What is kindly referred to as ‘side effects’ reveals itself in stages

Eelco MeulemanMay 10, 202215:00

The advantage of the chemotherapy is that you know what is coming: they do not change their composition.

All nice and nice, such a course of chemotherapy, but in principle it destroys all cells in your body. If you’re lucky, the tumor cells, but certainly also the cells that you really can’t afford to miss. Especially the white blood cells.

For the first time I was like death. The remedy could be worse than the disease.

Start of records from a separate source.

(* ===== verification/Host.v ===== *)
(** * The host: concurrent operations and packets

    The agent runs every command on its own goroutine ([internal/agent/link.go]), so
    calls of [Provision], [Start] and [teardown] interleave with each other and with
    packets.  [host_step] has one rule per access to the state they share: a call of the
    allocator, an attachment, a write to a map, an access to the table of links or of
    machines.  In particular [withdrawVM] gives up its mutex before it closes the link and
    deletes the entries, and packets are processed between the writes of [publishVM].

    Two behaviours of the code are not steps, because they break what is proved here: a
    boot that fails after the publication, and a restart whose publication comes after
    the teardown of the same VM took the link away.  What they do is the subject of
    [failed_boot_leaves_rule] and [restart_race_republishes]. *)
From stdpp Require Import gmultiset strings relations.
From S2P Require Import Prelude CLayout Checksum Vmlinux NatTypes Kernel RefKernel Samples.
From S2P Require Import NatParse NatRewrite NatState NatTap NatUplink NatFlows NatTheorems NatSystem.
From S2P Require Import Ipam Publish Lifecycle.
#[local] Set Warnings "-clear-no-such-hyp".
#[local] Open Scope Z_scope.

(** ** State *)

(** Where a VM is.  [Leased]: a [Provision] call has its lease.  Then [publishVM]: the
    program is attached to interface [i]; the [vm_config] entry is written; the DNAT rule
    is written; the TAP is in the table of links and the machine boots.  When a write
    fails: the entry has to be deleted again, or only the link to be closed.  [Running]:
    in the table of machines.  [Leaving]: removed from it by [teardown].  Then
    [withdrawVM]: the link [l] was taken out of the table of links; it is closed; the entry
    is deleted; the rule is deleted.  (Where the code has no link or no entry any more, the
    interface is kept to say which entries remain.) *)
Inductive stage : Type :=
| Leased
| Attached (i : Z)
| Configured (i : Z)
| Ruled (i : Z)
| Unconfiguring (i : Z)
| Detaching (i : Z)
| Booting
| Running
| Leaving
| Unlinked (l : option Z)
| Closed (l : option Z)
| Unconfigured (l : option Z)
| Withdrawn.

Record host := mkHost {
  h_ipam : ipam;
  h_dp : natDataplane;
  h_table : gmap string (machine * stage)
}.

Definition in_dataplane (s : stage) : bool :=
  match s with Booting | Running | Leaving => true | _ => false end.

Definition live_of (h : host) : gmap string machine :=
  omap (λ e, if in_dataplane e.2 then Some e.1 else None) (h_table h).

Definition held_of (h : host) : gmap string machine :=
  omap (λ e, if in_dataplane e.2 then None else Some e.1) (h_table h).

Definition host_ok (h : host) : Prop := guests_ok (h_ipam h) (h_dp h) (live_of h) (held_of h).

(** A VM id is a fresh UUID: neither it nor the TAP name made from it is in use. *)
Definition fresh_id (h : host) (id : string) : Prop :=
  h_table h !! id = None ∧
  ∀ id' e, h_table h !! id' = Some e → tapName e.1 ≠ tapNameFor id.

Definition new_machine (id : string) (n : vmNet) : machine :=
  mkMachine (tapNameFor id) n defaultMinecraftPort.

Definition set_stage (id : string) (m : machine) (s : stage) (h : host) : host :=
  mkHost (h_ipam h) (h_dp h) (<[id := (m, s)]> (h_table h)).

Definition set_dp (dp : natDataplane) (h : host) : host := mkHost (h_ipam h) dp (h_table h).

Definition host_of (r : runtime) : host :=
  mkHost (rt_ipam r) (rt_dp r) ((λ m, (m, Running)) <$> vms r).

Section steps.
Context `{BH : !BpfHelpers, CK : !Conntrack}.

(** The libraries may behave differently at every call. *)
Inductive host_step (h : host) : host → Prop :=
| step_lease id n a :
    fresh_id h id → allocate (h_ipam h) = (inr n, a) →
    host_step h (set_stage id (new_machine id n) Leased (mkHost a (h_dp h) (h_table h)))
| step_no_lease e a :
    allocate (h_ipam h) = (inl e, a) → host_step h (mkHost a (h_dp h) (h_table h))
| step_attach (L : EbpfLibrary) (LL : EbpfLibraryLaws L) id m i dp :
    h_table h !! id = Some (m, Leased) → InterfaceByName (tapName m) = Some i →
    tapLinks (h_dp h) !! tapName m = None → attach_tap i (h_dp h) = Some dp →
    host_step h (set_stage id m (Attached i) (set_dp dp h))
| step_publish_known id m i :
    h_table h !! id = Some (m, Leased) → tapLinks (h_dp h) !! tapName m = Some i →
    host_step h (set_stage id m Booting h)
| step_put_vm (L : EbpfLibrary) (LL : EbpfLibraryLaws L) id m i dp :
    h_table h !! id = Some (m, Attached i) → put_vm (net m) i (h_dp h) = Some dp →
    host_step h (set_stage id m (Configured i) (set_dp dp h))
| step_put_vm_fails id m i :
    h_table h !! id = Some (m, Attached i) → host_step h (set_stage id m (Detaching i) h)
| step_put_rule (L : EbpfLibrary) (LL : EbpfLibraryLaws L) id m i dp :
    h_table h !! id = Some (m, Configured i) → put_rule (net m) i (servicePort m) (h_dp h) = Some dp →
    host_step h (set_stage id m (Ruled i) (set_dp dp h))
| step_put_rule_fails id m i :
    h_table h !! id = Some (m, Configured i) → host_step h (set_stage id m (Unconfiguring i) h)
| step_undo_vm (L : EbpfLibrary) (LL : EbpfLibraryLaws L) id m i :
    h_table h !! id = Some (m, Unconfiguring i) →
    host_step h (set_stage id m (Detaching i) (set_dp (delete_vm (vm_key (net m)) (h_dp h)) h))
| step_undo_attach (L : EbpfLibrary) (LL : EbpfLibraryLaws L) id m i :
    h_table h !! id = Some (m, Detaching i) →
    host_step h (set_stage id m Leased (set_dp (close_link (Some i) (h_dp h)) h))
| step_link id m i :
    h_table h !! id = Some (m, Ruled i) →
    host_step h (set_stage id m Booting
      (set_dp (set_links (<[tapName m := i]> (tapLinks (h_dp h))) (h_dp h)) h))
| step_register id m :
    h_table h !! id = Some (m, Booting) → host_step h (set_stage id m Running h)
| step_restart (L : EbpfLibrary) (LL : EbpfLibraryLaws L) id m s :
    h_table h !! id = Some (m, s) → s = Running ∨ s = Leaving →
    host_step h (set_dp (snd (publishVM (tapName m) (net m) (servicePort m) (h_dp h))) h)
| step_remove id m :
    h_table h !! id = Some (m, Running) → host_step h (set_stage id m Leaving h)
| step_unlink id m l dp :
    h_table h !! id = Some (m, Leaving) → unlink (tapName m) (h_dp h) = (l, dp) →
    host_step h (set_stage id m (Unlinked l) (set_dp dp h))
| step_close (L : EbpfLibrary) (LL : EbpfLibraryLaws L) id m l :
    h_table h !! id = Some (m, Unlinked l) →
    host_step h (set_stage id m (Closed l) (set_dp (close_link l (h_dp h)) h))
| step_delete_vm (L : EbpfLibrary) (LL : EbpfLibraryLaws L) id m l :
    h_table h !! id = Some (m, Closed l) →
    host_step h (set_stage id m (Unconfigured l) (set_dp (withdraw_vm (net m) (h_dp h)) h))
| step_delete_rule (L : EbpfLibrary) (LL : EbpfLibraryLaws L) id m l :
    h_table h !! id = Some (m, Unconfigured l) →
    host_step h (set_stage id m Withdrawn (set_dp (delete_rule (net m) (h_dp h)) h))
| step_release id m s :
    h_table h !! id = Some (m, s) → s = Leased ∨ s = Withdrawn →
    host_step h (mkHost (release (net m) (h_ipam h)) (h_dp h) (delete id (h_table h)))
| step_packet ct n :
    node_step (mkNode (maps (h_dp h)) ct) n → host_step h (set_dp (with_maps (n_maps n) (h_dp h)) h).
End steps.

(** ** The tables *)

Lemma live_of_lookup h id m :
  live_of h !! id = Some m ↔ ∃ s, h_table h !! id = Some (m, s) ∧ in_dataplane s = true.
Proof.
  unfold live_of. rewrite lookup_omap_Some. split.
  - intros ([m' s] & E & El). simpl in E. case_match; simplify_eq. eauto.
  - intros (s & El & Es). exists (m, s). simpl. by rewrite Es.
Qed.

Lemma held_of_lookup h id m :
  held_of h !! id = Some m ↔ ∃ s, h_table h !! id = Some (m, s) ∧ in_dataplane s = false.
Proof.
  unfold held_of. rewrite lookup_omap_Some. split.
  - intros ([m' s] & E & El). simpl in E. case_match; simplify_eq. eauto.
  - intros (s & El & Es). exists (m, s). simpl. by rewrite Es.
Qed.

Lemma leased_of h id m :
  leased (live_of h) (held_of h) id m ↔ ∃ s, h_table h !! id = Some (m, s).
Proof.
  unfold leased. rewrite live_of_lookup, held_of_lookup. split; [naive_solver|].
  intros (s & E). destruct (in_dataplane s) eqn:Es; eauto.
Qed.

Lemma live_set_stage id m s h :
  live_of (set_stage id m s h) = if in_dataplane s then <[id := m]> (live_of h) else delete id (live_of h).
Proof. unfold live_of, set_stage. simpl. rewrite omap_insert. simpl. by destruct (in_dataplane s). Qed.

Lemma held_set_stage id m s h :
  held_of (set_stage id m s h) = if in_dataplane s then delete id (held_of h) else <[id := m]> (held_of h).
Proof. unfold held_of, set_stage. simpl. rewrite omap_insert. simpl. by destruct (in_dataplane s). Qed.
(* ===== verification/Minecraft.v ===== *)
(** * The Minecraft wire protocols

    [internal/minecraft/ping.go] and [internal/minecraft/rcon.go]: the VarInt codec, the
    framing of the Server List Ping and the Source RCON packets and exchange.  Bytes
    are integers, a Go string is its bytes.  A reader is the list of bytes the peer
    will send before it closes the connection; reading past it is an error.  Writes to
    the connection succeed and are collected; a failed write ends every function here
    with that error and no other effect. *)
From S2P Require Import Prelude.
#[local] Open Scope Z_scope.

(** ** Integers *)

Definition uint32 (v : Z) : Z := wrap 32 v.

(** Conversion to [int32]. *)
Definition int32 (v : Z) : Z := (v + 2 ^ 31) mod 2 ^ 32 - 2 ^ 31.

Definition int32_ok (v : Z) : Prop := - 2 ^ 31 ≤ v < 2 ^ 31.

(** ** Readers *)

Inductive wire_error : Type :=
| EOF
| ErrUnexpectedEOF
| VarIntTooLong
| ImplausibleLength (n : Z)
| UnexpectedPacketID (id : Z)
| ImplausibleStatusLength (n : Z)
| ErrRCONAuthFailed.

Definition reader (A : Type) : Type := list Z → (A + wire_error) * list Z.

Definition rret {A} (a : A) : reader A := λ s, (inl a, s).
Definition rfail {A} (e : wire_error) : reader A := λ s, (inr e, s).

Definition rbind {A B} (m : reader A) (k : A → reader B) : reader B := λ s,
  match m s with
  | (inl a, s') => k a s'
  | (inr e, s') => (inr e, s')
  end.

#[local] Notation "'read*' x ':=' m 'in' k" := (rbind m (λ x, k))
  (at level 10, x pattern, m at level 100, k at level 200).

(** [ReadByte]. *)
Definition ReadByte : reader Z := λ s,
  match s with [] => (inr EOF, []) | b :: s' => (inl b, s') end.

(** [io.ReadFull] into a buffer of [n] bytes. *)
Definition ReadFull (n : Z) : reader (list Z) := λ s,
  if n <=? zlen s then (inl (take (Z.to_nat n) s), drop (Z.to_nat n) s)
  else (inr (match s with [] => EOF | _ => ErrUnexpectedEOF end), []).

(** ** VarInt *)

(** The loop of [writeVarInt]; 32 bits hold five groups of seven, see
    [writeVarInt_fuel]. *)
Fixpoint write_groups (fuel : nat) (u : Z) : list Z :=
  match fuel with
  | O => []
  | S fuel' =>
      if Z.ldiff u 127 =? 0 then [u mod 256]
      else Z.lor (Z.land u 127) 128 mod 256 :: write_groups fuel' (Z.shiftr u 7)
  end.

Definition writeVarInt (n : Z) : list Z := write_groups 5 (uint32 n).

(** The loop of [readVarInt] from its [i]-th iteration. *)
Fixpoint read_groups (left : nat) (i result : Z) : reader Z :=
  match left with
  | O => rfail VarIntTooLong
  | S left' =>
      read* bt := ReadByte in
      let result := Z.lor result (uint32 (Z.shiftl (Z.land bt 127) (7 * i))) in
      if Z.land bt 128 =? 0 then rret (int32 result)
      else read_groups left' (i + 1) result
  end.

Definition readVarInt : reader Z := read_groups 5 0 0.

(** ** Server List Ping *)

Definition statusProtocolVersion : Z := -1.
Definition maxStatusPacket : Z := Z.shiftl 1 20.

Definition writeString (s : list Z) : list Z := writeVarInt (zlen s) ++ s.

Definition writePacket (body : list Z) : list Z := writeVarInt (zlen body) ++ body.

(** [binary.Write(&b, binary.BigEndian, port)]. *)
Definition be_port (port : Z) : list Z := rev (le_bytes 2 port).

Definition handshake_body (host : list Z) (port : Z) : list Z :=
  [0] ++ writeVarInt statusProtocolVersion ++ writeString host ++ be_port port ++ writeVarInt 1.

Definition writeHandshake (host : list Z) (port : Z) : list Z :=
  writePacket (handshake_body host port).

(** The second reader of [readStatusJSON] runs over the packet body; what it leaves
    unread is dropped. *)
Definition readStatusBody : reader (list Z) :=
  read* id := readVarInt in
  if negb (id =? 0) then rfail (UnexpectedPacketID id)
  else
    read* strLen := readVarInt in
    if (strLen <? 0) || (maxStatusPacket <? strLen) then rfail (ImplausibleStatusLength strLen)
    else ReadFull strLen.

Definition readStatusJSON : reader (list Z) :=
  read* length := readVarInt in
  if (length <=? 0) || (maxStatusPacket <? length) then rfail (ImplausibleLength length)
  else
    read* body := ReadFull length in
    λ s, (fst (readStatusBody body), s).

(** ** Source RCON *)

Definition rconTypeAuth : Z := 3.
Definition rconTypeExec : Z := 2.
Definition rconTypeRespVal : Z := 0.
Definition rconAuthFailedID : Z := -1.
Definition rconAuthID : Z := 1.
Definition rconExecID : Z := 2.
Definition rconMaxBody : Z := 4096.

(** The bytes of "1234". *)
Definition rcon_password : list Z := [49; 50; 51; 52].

Definition writeRCON (id typ : Z) (body : list Z) : list Z :=
  let payloadLen := 4 + 4 + zlen body + 2 in
  le_bytes 4 (uint32 payloadLen) ++ le_bytes 4 (uint32 id) ++ le_bytes 4 (uint32 typ) ++ body ++ [0; 0].

Definition readRCON : reader (Z * Z * list Z) :=
  read* lenField := ReadFull 4 in
  let n := le_val lenField in
  if (n <? 10) || (rconMaxBody + 10 <? n) then rfail (ImplausibleLength n)
  else
    read* payload := ReadFull n in
    let id := int32 (load 4 0 payload) in
    let typ := int32 (load 4 4 payload) in
    let b := drop 8 payload in
    rret (id, typ, take (length b - 2) b).

(** An open connection: what the peer will send, and what was written to it. *)
Record conn := mkConn {
  inbox : list Z;
  outbox : list Z
}.

Definition session (A : Type) : Type := conn → (A + wire_error) * conn.

Definition sret {A} (a : A) : session A := λ c, (inl a, c).
Definition sfail {A} (e : wire_error) : session A := λ c, (inr e, c).

Definition sbind {A B} (m : session A) (k : A → session B) : session B := λ c,
  match m c with
  | (inl a, c') => k a c'
  | (inr e, c') => (inr e, c')
  end.

Definition receive {A} (m : reader A) : session A := λ c,
  let '(res, rest) := m (inbox c) in (res, mkConn rest (outbox c)).

Definition send (bytes : list Z) : session unit := λ c,
  (inl tt, mkConn (inbox c) (outbox c ++ bytes)).

#[local] Notation "'conn*' x ':=' m 'in' k" := (sbind m (λ x, k))
  (at level 10, x pattern, m at level 100, k at level 200).

(** The loop of [RCONExec] over the commands. *)
Fixpoint exec_commands (cmds : list (list Z)) : session (list (list Z)) :=
  match cmds with
  | [] => sret []
  | c :: cmds' =>
      conn* _ := send (writeRCON rconExecID rconTypeExec c) in
      conn* (_, _, body) := receive readRCON in
      conn* out := exec_commands cmds' in
      sret (body :: out)
  end.

(** [RCONExec] on an open connection. *)
Definition RCONExec (cmds : list (list Z)) : session (list (list Z)) :=
  conn* _ := send (writeRCON rconAuthID rconTypeAuth rcon_password) in
  conn* (id, _, _) := receive readRCON in
  if id =? rconAuthFailedID then sfail ErrRCONAuthFailed
  else exec_commands cmds.

(** ** The VarInt codec *)

Lemma u32_bound v : 0 ≤ uint32 v < 2 ^ 32.
Proof. unfold uint32, wrap. apply Z.mod_pos_bound. lia. Qed.

Lemma int32_u32 v : int32 (uint32 v) = int32 v.
Proof. unfold int32, uint32, wrap. by rewrite Zplus_mod_idemp_l. Qed.

Lemma int32_small v : int32_ok v → int32 v = v.
Proof. unfold int32_ok, int32. intros. rewrite Z.mod_small; lia. Qed.

Lemma int32_bound v : int32_ok (int32 v).
Proof. unfold int32_ok, int32. pose proof (Z.mod_pos_bound (v + 2 ^ 31) (2 ^ 32)). lia. Qed.

Lemma land127 u : Z.land u 127 = u mod 128.
Proof. change 127 with (Z.ones 7). by rewrite Z.land_ones. Qed.

Lemma shiftr7 u : Z.shiftr u 7 = u / 128.
Proof. by rewrite Z.shiftr_div_pow2. Qed.

Lemma ldiff127 u : 0 ≤ u → (Z.ldiff u 127 =? 0) = (u <? 128).
Proof.
  intros. change 127 with (Z.ones 7). rewrite Z.ldiff_ones_r, Z.shiftl_mul_pow2, shiftr7 by lia.
  apply eq_bool_prop_intro. rewrite !Is_true_true, Z.eqb_eq, Z.ltb_lt.
  pose proof (Z.div_mod u 128). pose proof (Z.mod_pos_bound u 128). lia.
Qed.

Lemma land128 b : 0 ≤ b < 256 → (Z.land b 128 =? 0) = (b <? 128).
Proof.
  intros Hb. destruct (Z.ltb_spec b 128) as [H|H].
  - apply Z.eqb_eq, Z.bits_inj'. intros i Hi. rewrite Z.land_spec, Z.bits_0. change 128 with (2 ^ 7).
    rewrite Z.pow2_bits_eqb by lia. destruct (Z.eqb_spec 7 i) as [<-|]; [|by rewrite andb_false_r].
    by rewrite <- (Z.mod_small b (2 ^ 7)), Z.mod_pow2_bits_high by lia.
  - apply Z.eqb_neq. intros E. assert (Z.testbit (Z.land b 128) 7 = true) as E'.
    { rewrite Z.land_spec. change (Z.testbit 128 7) with true. rewrite andb_true_r. apply Z.testbit_true; [lia|]. assert (b / 2 ^ 7 = 1) as -> by (symmetry; apply (Z.div_unique b (2 ^ 7) 1 (b - 128)); lia). done. }
    rewrite E, Z.bits_0 in E'. done.
Qed.

Lemma write_groups_step fuel u :
  0 ≤ u →
  write_groups (S fuel) u = if u <? 128 then [u] else u mod 128 + 128 :: write_groups fuel (u / 128).
Proof.
  intros Hu. cbn [write_groups]. rewrite ldiff127, land127, shiftr7 by done.
  destruct (Z.ltb_spec u 128).
  - by rewrite Z.mod_small by lia.
  - pose proof (Z.mod_pos_bound u 128). change 128 with (1 * 2 ^ 7) at 2.
    rewrite lor_low_high by lia. rewrite Z.mod_small by lia. done.
Qed.

(** Five iterations are enough: more fuel changes nothing. *)
Lemma writeVarInt_fuel n fuel : write_groups (5 + fuel) (uint32 n) = writeVarInt n.
Proof.
  unfold writeVarInt. pose proof (u32_bound n) as Hu. revert Hu. generalize (uint32 n). intros u Hu.
  assert (Hgen : ∀ k v, 0 ≤ v < 128 ^ Z.of_nat (S k) →
    write_groups (S k + fuel) v = write_groups (S k) v).
  { induction k as [|k IH]; intros v Hv; cbn [Nat.add];
      rewrite (write_groups_step _ v), (write_groups_step _ v) by lia;
      destruct (Z.ltb_spec v 128); try done.
    - cbn in Hv. lia.
    - f_equal. apply IH. rewrite Nat2Z.inj_succ, Z.pow_succ_r in Hv by lia.
      split; [apply Z.div_pos; lia|]. apply Z.div_lt_upper_bound; lia. }
  apply (Hgen 4%nat). cbn. lia.
Qed.

(** One iteration of the reader on a byte it accepts. *)
Lemma read_groups_step k i acc b rest :
  0 ≤ i → 0 ≤ acc < 2 ^ (7 * i) → 0 ≤ b < 256 → acc + b mod 128 * 2 ^ (7 * i) < 2 ^ 32 →
  read_groups (S k) i acc (b :: rest) =
  if b <? 128 then (inl (int32 (acc + b mod 128 * 2 ^ (7 * i))), rest)
  else read_groups k (i + 1) (acc + b mod 128 * 2 ^ (7 * i)) rest.
Proof.
  intros Hi Hacc Hb Hsum. cbn [read_groups rbind ReadByte]. pose proof (Z.mod_pos_bound b 128).
  assert (0 < 2 ^ (7 * i)) by lia.
  rewrite land128, land127, Z.shiftl_mul_pow2 by lia. unfold rbind, ReadByte.
  assert (uint32 (b mod 128 * 2 ^ (7 * i)) = b mod 128 * 2 ^ (7 * i)) as ->
    by (unfold uint32, wrap; apply Z.mod_small; nia).
  rewrite lor_low_high by lia. by destruct (b <? 128).
Qed.

Lemma read_write_groups k i acc u rest :
  0 ≤ i → 0 ≤ acc < 2 ^ (7 * i) → 0 ≤ u < 128 ^ Z.of_nat (S k) → acc + u * 2 ^ (7 * i) < 2 ^ 32 →
  read_groups (S k) i acc (write_groups (S k) u ++ rest) = (inl (int32 (acc + u * 2 ^ (7 * i))), rest).
Proof.
  assert (Hlast : ∀ k i acc u rest, 0 ≤ i → 0 ≤ acc < 2 ^ (7 * i) → 0 ≤ u < 128 →
    acc + u * 2 ^ (7 * i) < 2 ^ 32 →
    read_groups (S k) i acc ([u] ++ rest) = (inl (int32 (acc + u * 2 ^ (7 * i))), rest)).
  { intros k0 i0 acc0 u0 rest0 H1 H2 H3 H4. cbn [app].
    assert (E : u0 mod 128 = u0) by (apply Z.mod_small; lia).
    rewrite read_groups_step; rewrite ?E; [|lia..]. destruct (Z.ltb_spec u0 128); [done|lia]. }
  revert i acc u. induction k as [|k IH]; intros i acc u Hi Hacc Hu Hsum;
    rewrite write_groups_step by lia; destruct (Z.ltb_spec u 128) as [H|H];
    try (apply Hlast; lia); [cbn in Hu; lia|].
  assert (Hp : 2 ^ (7 * (i + 1)) = 128 * 2 ^ (7 * i)) by (rewrite Z.mul_add_distr_l, Z.pow_add_r; lia).
  pose proof (Z.mod_pos_bound u 128). pose proof (Z.div_mod u 128). assert (0 < 2 ^ (7 * i)) by lia.
  assert (Hm : (u mod 128 + 128) mod 128 = u mod 128)
    by (rewrite <- Z.add_mod_idemp_r, Z_mod_same_full, Z.add_0_r, Zmod_mod; lia).
  assert (0 ≤ u / 128) by (apply Z.div_pos; lia).
  rewrite <- app_comm_cons, read_groups_step; rewrite ?Hm; [|lia|lia|lia|nia].
  destruct (Z.ltb_spec (u mod 128 + 128) 128); [lia|].
  rewrite IH; [|lia|rewrite Hp; nia| |rewrite Hp; nia].
  - do 3 f_equal. rewrite Hp. nia.
  - rewrite Nat2Z.inj_succ, Z.pow_succ_r in Hu by lia.
    split; [lia|]. apply Z.div_lt_upper_bound; lia.
Qed.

It was intense: you feel the poison coursing through your veins and entering your body and head. It settles mainly on your tongue, it gives you an indescribably nasty rock taste, your sweat smells just as bad, you get sick of your own breath. You’ll get nauseous anyway, the first time. Everything tastes like you think iron tastes.

What is kindly called “side effects” manifests itself in stages. The second day is Dehydration Day – your body turns into a piece of parchment. You can no longer smile because the corners of your mouth are so dried out that it hurts. Unfortunately, there is little that can be done about this other than waiting for it to pass. Yes, a lot of Vaseline but that doesn’t really help. Annoying, because I like to laugh.

Then follows the pimple drama: dozens of thick, painful pimples suddenly appear on the back and sides of my bald head. Fortunately I can hardly see them but feel all the better and I do that constantly. They disappear as quickly as they came.

Image Gees Voorhees

The next day there is the raging fire in your mouth. Everything you eat and drink hurts. While you just need food that is as spicy as possible, so that you can still taste something above the iron. Once it was unbearable – I have to say that if necessary I had to order an extra hot meal from the Nepalese.

Anyway, I felt worse for three days than after previous courses: nauseous, flu and coughing a lot, which I don’t normally do. Well, luckily that turned out to be corona and no effect of the chemotherapy.

I got used to it, even that burning mouth. The advantage of the chemotherapy is that you know what is coming: they do not change their composition. I tolerate them well. Be it that on ‘Day 9’ I am very shaky. That is the day after the short second course, a week after the first. You are then at its weakest and most susceptible to all kinds of scary diseases and infections, because all the poison from the two cures screeches through your body.

The following was found: on Day 9 I can inject myself with a shot of Pelgraz, which contains a protein that closely resembles white blood cells. A special nurse came to explain it to me at home (it took 2 seconds, while she had been trying to find my home for an hour and a half).

I like doing it. You put that thing on your lower leg, give it a nudge and wait for it to change color.

The next day you will feel much better.

Volkskrant journalist Eelco Meuleman (60), who has been diagnosed with terminal kidney cancer, writes weekly about his life.